A few months ago, my son and I were watching one of my favorite movies, Monty Python's "The Life Of Brian." There's a brilliant scene in which a rebel group is meeting, discussing how to rid themselves of the scourge of the Roman Empire. "What have the Romans ever done for us?" the leader asks:



Until that day, even having gotten two college degrees and having studied political science, economics and history, I had never pondered that-- the infrastructure was there, something I and most of my countrymen can take for granted. Through much of the world, that's not the case.

It takes an incredible naivete, then, to decry big government. We are, in every corner of the country, surrounded by the benefits of governments, even in the heart of "Tea Bagger" land.

When I was finishing my teacher certification, I took a required class: "Middle School Education." Sometimes I think that it should be required for everybody, for it gave me an insight into the behavior of adolescents. One of the themes that the teacher, Geno P., one of the best I had in getting my Elementary Education certification, hammered on was the exaggerated emotional response of adolescent children-- that "nothing is fair" to them-- even when their own behavior is infantile, outrageous, and, well, not fair. He reminded us again and again that their behavior is going to appear, to a mature adult, silly and ridiculous, and that you had to develop the ability to not take it personally. That class and his advice served me well in the years that followed-- my entire teaching career I taught adolescents. And of course it helped prepare me to raise a couple of kids, reminding me not to take behavior during adolescence personally.
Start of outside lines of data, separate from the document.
Lemma apply_values l : ∀ s t, let s' := (apply_options l (s, t)).1 in
  s_ipaddr s' = s_ipaddr s ∧ s_netmask s' = option_value 1 l (s_netmask s) ∧ default_router s' = option_value 3 l (default_router s) ∧
  dnsaddr s' = option_value 6 l (dnsaddr s) ∧ serverid s' = option_value 54 l (serverid s).
Proof.
  unfold apply_options, option_value. induction l as [|[c v] l IH]; intros s t; [done|]. cbn [fold_left fst snd].
  destruct (apply_option (s, t) (c, v)) as [s' t'] eqn:E. destruct (IH s' t') as (-> & -> & -> & -> & ->). clear IH. unfold apply_option in E.
  unfold DHCP_OPTION_SUBNET_MASK, DHCP_OPTION_ROUTER, DHCP_OPTION_DNS_SERVER, DHCP_OPTION_MSG_TYPE, DHCP_OPTION_SERVER_ID, DHCP_OPTION_LEASE_TIME in E. revert E.
  destruct (Z.eqb_spec c 1) as [->|]; [by intros [= <- <-]|]. destruct (Z.eqb_spec c 3) as [->|]; [by intros [= <- <-]|].
  destruct (Z.eqb_spec c 6) as [->|]; [by intros [= <- <-]|]. destruct (Z.eqb_spec c 53) as [->|]; [by intros [= <- <-]|].
  destruct (Z.eqb_spec c 54) as [->|]; [by intros [= <- <-]|]. destruct (c =? 51); by intros [= <- <-].
Qed.

Lemma apply_type l s : (apply_options l (s, 0)).2 = message_type l.
Proof.
  enough (∀ t s, (fold_left apply_option l (s, t)).2 = fold_left (λ t o, if o.1 =? DHCP_OPTION_MSG_TYPE then nth 0 o.2 0 else t) l t) as H by apply H.
  clear s. induction l as [|[c v] l IH]; intros t s; [done|]. cbn [fold_left fst snd].
  unfold apply_option at 2. unfold DHCP_OPTION_SUBNET_MASK, DHCP_OPTION_ROUTER, DHCP_OPTION_DNS_SERVER, DHCP_OPTION_MSG_TYPE, DHCP_OPTION_SERVER_ID, DHCP_OPTION_LEASE_TIME.
  destruct (Z.eqb_spec c 1) as [->|]; [by rewrite IH|]. destruct (Z.eqb_spec c 3) as [->|]; [by rewrite IH|].
  destruct (Z.eqb_spec c 6) as [->|]; [by rewrite IH|]. destruct (Z.eqb_spec c 53) as [->|]; [by rewrite IH|].
  destruct (c =? 54); [by rewrite IH|]. destruct (c =? 51); by rewrite IH.
Qed.

(** ** The connection *)

Section connection.
Context {conf : UipConf} {A : Type} (fuel : nat).

(** The connection that the client opens is to the broadcast address, between the ports of the protocol. *)
Lemma init_connection mac (stk stk' : stack A) i s0 s : dhcpc_init fuel mac stk s0 = Some (stk', Some i, s) →
  s_udp_conns stk' !! i = Some (UipUdpConn all_ones_addr (HTONS 68) (HTONS 67) UIP_TTL) ∧
  s = Dhcpc 0 STATE_INITIAL (timer_init s0) (ticks s0) mac (serverid s0) (lease_time s0) (s_ipaddr s0) (s_netmask s0) (dnsaddr s0) (default_router s0).
Proof.
  intros E. unfold dhcpc_init, uip_udp_new in E. cbv zeta in E. destruct (udp_unused_port fuel stk) as [s1|]; [|done]. cbn [mbind option_bind] in E.
  destruct (list_find _ (s_udp_conns s1)) as [[j u]|] eqn:Hj; cbn [mbind option_bind] in E; [|discriminate].
  injection E as <- <- <-. split; [|done]. apply list_find_Some in Hj as (Hj & _ & _). apply lookup_lt_Some in Hj.
  unfold uip_udp_bind. cbn [set_udp_conns s_udp_conns]. by rewrite list_lookup_alter_eq, list_lookup_insert_eq.
Qed.

(** What the board's addresses are after the end of the client. *)
Lemma configure_addresses c rc ip nm rt dns (stk stk' : stack A) rc' : configure fuel c rc (Configured ip nm rt dns) stk = Some (stk', rc') →
  s_hostaddr stk' = ip_of ip ∧ Uip.s_netmask stk' = ip_of nm ∧ s_draddr stk' = ip_of rt ∧
  ∀ j, rc' = Some j → ∃ u, s_udp_conns stk' !! j = Some u ∧ u_ripaddr u = ip_of dns ∧ u_rport u = HTONS 53.
Proof.
  assert (∀ n (x y : stack A), udp_unused_port n x = Some y → s_hostaddr y = s_hostaddr x ∧ Uip.s_netmask y = Uip.s_netmask x ∧ s_draddr y = s_draddr x) as Hport.
  { induction n as [|n IH]; intros x y Hxy; [done|]. cbn [udp_unused_port] in Hxy. cbv zeta in Hxy. destruct (udp_port_used _ _); [apply IH in Hxy; exact Hxy|by injection Hxy as <-]. }
  unfold configure, resolv_conf, uip_udp_new. set (x := match rc with Some _ => _ | None => _ end).
  assert (s_hostaddr x = ip_of ip ∧ Uip.s_netmask x = ip_of nm ∧ s_draddr x = ip_of rt) as (H1 & H2 & H3) by (unfold x; by destruct rc).
  clearbody x. intros E. destruct (udp_unused_port fuel x) as [y|] eqn:Hy; [|done]. destruct (Hport _ _ _ Hy) as (G1 & G2 & G3). rewrite <- G1 in H1. rewrite <- G2 in H2. rewrite <- G3 in H3.
  cbn [mbind option_bind] in E. destruct (list_find _ _) as [[j u]|] eqn:Hj; injection E as <- <-; [|by split_and!].
  apply list_find_Some in Hj as (Hj & _ & _). apply lookup_lt_Some in Hj. split_and!; try done. intros k [= <-].
  cbn [set_udp_conns s_udp_conns]. rewrite list_lookup_insert_eq by done. by eexists.
Qed.
End connection.

(** ** The exchange *)

(** The exchange from any state before the first call, with the states that the options make. *)
Lemma exchange hostaddr s e1 m1 idle1 e2 m2 y2 l2 idle2 e3 m3 y3 l3 :
  client_ok hostaddr s → s_pt s = 0 →
  e_new e1 = false → e_after e1 < CLOCK_SECOND → 548 <= msize m1 →
  Forall (λ x, e_new x.1 = false ∧ e_diff x.1 (e_start e1) < CLOCK_SECOND) idle1 →
  e_new e2 = true → e_after e2 < CLOCK_SECOND → 548 <= msize m2 → reply s m2 y2 l2 → msize (encode_options l2) < e_len e2 → msize y2 = 4 →
  let offer := apply_options l2 (with_ipaddr y2 s, 0) in offer.2 = DHCPOFFER →
  Forall (λ x, e_new x.1 = false ∧ e_diff x.1 (e_start e2) < CLOCK_SECOND) idle2 →
  e_new e3 = true → reply s m3 y3 l3 → msize (encode_options l3) < e_len e3 →
  let ack := apply_options l3 (with_ipaddr y3 offer.1, 0) in ack.2 = DHCPACK →
  ∃ s', dhcp_run hostaddr ((e1, m1) :: idle1 ++ (e2, m2) :: idle2 ++ [(e3, m3)]) s =
    Some (s', message hostaddr s discover_options :: replicate (length idle1) [] ++
              message hostaddr offer.1 (request_options offer.1) :: replicate (length idle2) [] ++ [[]],
          [dhcpc_configured ack.1]) ∧ s_pt s' = 3.
Proof.
  intros Hc Hpt Hn1 Ha1 Hm1 Hidle1 Hn2 Ha2 Hm2 Hr2 Hl2 Hy2 offer Hoffer Hidle2 Hn3 Hr3 Hl3 ack Hack.
  cbn [dhcp_run]. rewrite (call_first hostaddr e1 m1 s) by done. cbn [mbind option_bind].
  set (s1 := with_pt 1 (with_timer (e_start e1) (with_ticks CLOCK_SECOND (with_state STATE_SENDING s)))).
  rewrite run_app, (run_idle hostaddr idle1 s1) by (first [by left | exact Hidle1]). cbn [mbind option_bind dhcp_run].
  destruct (apply_same l2 (with_ipaddr y2 s1) (with_ipaddr y2 s) 0 eq_refl) as [Econf Etype].
  fold offer in Econf, Etype. set (x := apply_options l2 (with_ipaddr y2 s1, 0)) in *. assert (x.2 = DHCPOFFER) as Hx by congruence.
  rewrite (call_offer hostaddr e2 m2 s1 y2 l2) by done. fold x. cbn [mbind option_bind].
  set (s2 := with_pt 2 (with_timer (e_start e2) (with_ticks CLOCK_SECOND (with_state STATE_OFFER_RECEIVED x.1)))).
  rewrite run_app, (run_idle hostaddr idle2 s2) by (first [by right | exact Hidle2]). cbn [mbind option_bind dhcp_run].
  assert (conf (with_ipaddr y3 s2) = conf (with_ipaddr y3 offer.1)) as E3.
  { change (conf (with_ipaddr y3 (conf x.1)) = conf (with_ipaddr y3 (conf offer.1))). by rewrite Econf. }
  destruct (apply_same l3 _ _ 0 E3) as [Econf' Etype']. fold ack in Econf', Etype'.
  set (y := apply_options l3 (with_ipaddr y3 s2, 0)) in *. assert (y.2 = DHCPACK) as Hy by congruence.
  assert (reply s2 m3 y3 l3) as Hr3'.
  { unfold reply, mac_len. change (mac_addr s2) with (mac_addr x.1). unfold x. rewrite apply_mac. exact Hr3. }
  rewrite (call_ack hostaddr e3 m3 s2 y3 l3) by done. fold y. cbn [mbind option_bind app].
  exists (with_pt 3 (with_state STATE_CONFIG_RECEIVED y.1)). split; [|done].
  change (dhcpc_configured y.1) with (dhcpc_configured (conf y.1)). rewrite Econf'.
  change (message hostaddr x.1 (request_options x.1)) with (message hostaddr (conf x.1) (request_options (conf x.1))). rewrite Econf.
  done.
Qed.

(** A request for this address, to this server. *)
Definition request_for (server ip : mem) : list (Z * mem) :=
  [(DHCP_OPTION_MSG_TYPE, [DHCPREQUEST]); (DHCP_OPTION_SERVER_ID, server); (DHCP_OPTION_REQ_IPADDR, ip); (DHCP_OPTION_HOST_NAME, HOSTNAME)].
Watching the puerile antics of the "Tea Party" protesters, I'm reminded of those adolescents I taught all those years. They are surrounded by a reasonably affluent and just society, but still it is not enough. What has the government ever done for them? Lots. To me, and most adults, their behavior is infantile at best, and racist at worst. It's alternately hilarious and frightening to see people who have been raised, educated, fed and protected by the infrastructure provided by government that is, for its faults, pretty effective, angrily denounce that government for doing things that every other industrialized nation has done-- keep their banking systems from collapsing and assuring adequate medical care for the majority of the population-- things that nearly every single one of them will benefit from.

It just isn't fair, is it?

So as an adult, I'll keep living my life. I'll reap the benefits of having a functioning government-- and do the adult thing by paying for it, through my taxes. And like watching a crybaby adolescent in my classroom who is screaming that it's not fair to be asked to do what is expected of everyone, and as long as they don't do anything rash, like fly their airplane into a federal building, and stick to their whining, I'll calmly wait them out and hope that they grow up someday.